Riverside Radiology’s model places an on-site radiologist at each client hospital to handle on-site work and consultations with medical staff; an operations team further bolsters customer service, adding the personal touch that teleradiology services can lack. “This model provides a lot of good interaction with the referring physicians,” Flaherty says. “Our 24/7 operations process backs up our radiologists and helps them stay in touch with referring physicians as well.”
Hospital service has improved greatly, Alfonso says; not only is Riverside Radiology now able to pay equal attention to all of its client sites, regardless of size, but the practice has also improved its turnaround times, thanks to the new system. “The vast majority of the time, the practices are getting a final report for the emergency department within 30 minutes,” Alfonso says. “With patients in the emergency department, the hospital needs to know whether it needs to admit them or can discharge them safely; it also makes the experience better for patients, because they don’t have to wait as long. The hospitals have been very pleased.”
Hosenfeld shares a story of a client hospital’s triage of a 17-year-old boy with stroke symptoms. “Who would think a kid was having a stroke?” he says. “Because our physicians were able to interact with the emergency department so quickly and seamlessly, he received care as if he were at the foremost stroke center in the state.

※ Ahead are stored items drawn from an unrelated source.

(** X9: once [parse_args] has returned (from line 131 on), the library
    calls of a run of [main] are an initial part of the pipeline read, fit,
    transform, cosine similarity, argsort: none, the read alone, read and
    fit, or all five, each once and in this order; and such a run that
    returns or ends with status 0 has made all five.  The exits of argparse
    itself, before line 131, are not among the runs of [main] here. *)
Theorem main_calls_follow_the_pipeline (args : Args) :
  In (calls_of (trace (main tokenize stop_words argsort read_csv args)))
     [[]; [pd_read_csv]; [pd_read_csv; fit_transform_call]; pipeline] /\
  (outcome (main tokenize stop_words argsort read_csv args) = Return tt \/
   outcome (main tokenize stop_words argsort read_csv args) = Exit 0 ->
   calls_of (trace (main tokenize stop_words argsort read_csv args)) = pipeline).
Proof.
  unfold main.
  destruct (arg_top_k args <? 1)%Z.
  { split; [now left | intros [H | H]; discriminate]. }
  destruct (negb (Py.truthy (Py.strip (query args)))).
  { split; [now left | intros [H | H]; discriminate]. }
  rewrite print_then_calls, print_then_outcome.
  rewrite calls_of_bind, outcome_bind_cases, load_dataset_calls.
  pose proof (@load_dataset_exit_code read_csv (csv_file args) (text_column args)) as Hload.
  destruct (outcome (load_dataset read_csv (csv_file args) (text_column args)))
    as [df | c | e]; cbv iota beta.
  2: { split; [right; now left |].
       intros [H | H]; [discriminate |]. injection H as ->.
       specialize (Hload 0%Z eq_refl). discriminate. }
  2: { split; [right; now left | intros [H | H]; discriminate]. }
  clear Hload.
  rewrite !print_then_calls, !print_then_outcome.
  rewrite calls_of_bind, outcome_bind_cases, create_tfidf_index_calls.
  pose proof (@create_tfidf_index_exit_code tokenize stop_words
                (documents_of df (text_column args))) as Hindex.
  destruct (outcome (create_tfidf_index tokenize stop_words
                       (documents_of df (text_column args)))) as [[v X] | c | e];
    cbv iota beta.
  2: { split; [right; right; now left |].
       intros [H | H]; [discriminate |]. injection H as ->.
       specialize (Hindex 0%Z eq_refl). discriminate. }
  2: { split; [right; right; now left | intros [H | H]; discriminate]. }
  clear Hindex.
  rewrite !print_then_calls, !print_then_outcome.
  rewrite calls_of_bind, search_calls.
  match goal with
  | |- context [match ?o with Return a => @?f a | Exit _ => [] | Raised _ => [] end] =>
      assert (Hrest : match o with Return a => f a | Exit _ => [] | Raised _ => [] end
                      = @nil libcall)
  end.
  { destruct (outcome (search _ _ _ _ _ _ _)) as [[indices [| first rest]] | c | e];
      try reflexivity.
    destruct (Req_dec_T first 0); [reflexivity | apply print_results_calls]. }
  rewrite Hrest. split; [do 3 right; now left | reflexivity].
Qed.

The speed makes a huge difference—it’s a great use of the technology, and it changed the course of this kid’s life.”
Hosenfeld’s anecdote illustrates the primary benefit of the new system: improved patient care. “We’re even able to identify patients who may be having unnecessary repeat exams, so there’s an inherent cost savings, as well as a way to track radiation exposure,” Alfonso says. “In the future, we’ll be able to identify patients who have had a lot of high-dose studies in a short period of time.”
Flaherty adds, “We have so much other information now that we can use from a comparative standpoint. We’re able to provide better clinical information.” Hosenfeld concludes, “This provides the same level of treatment to your grandmother, at a small community hospital, as to someone at a trauma center in a big city. It’s just plain better care.”Cat Vasko is editor of ImagingBiz.com and associate editor of Radiology Business Journal.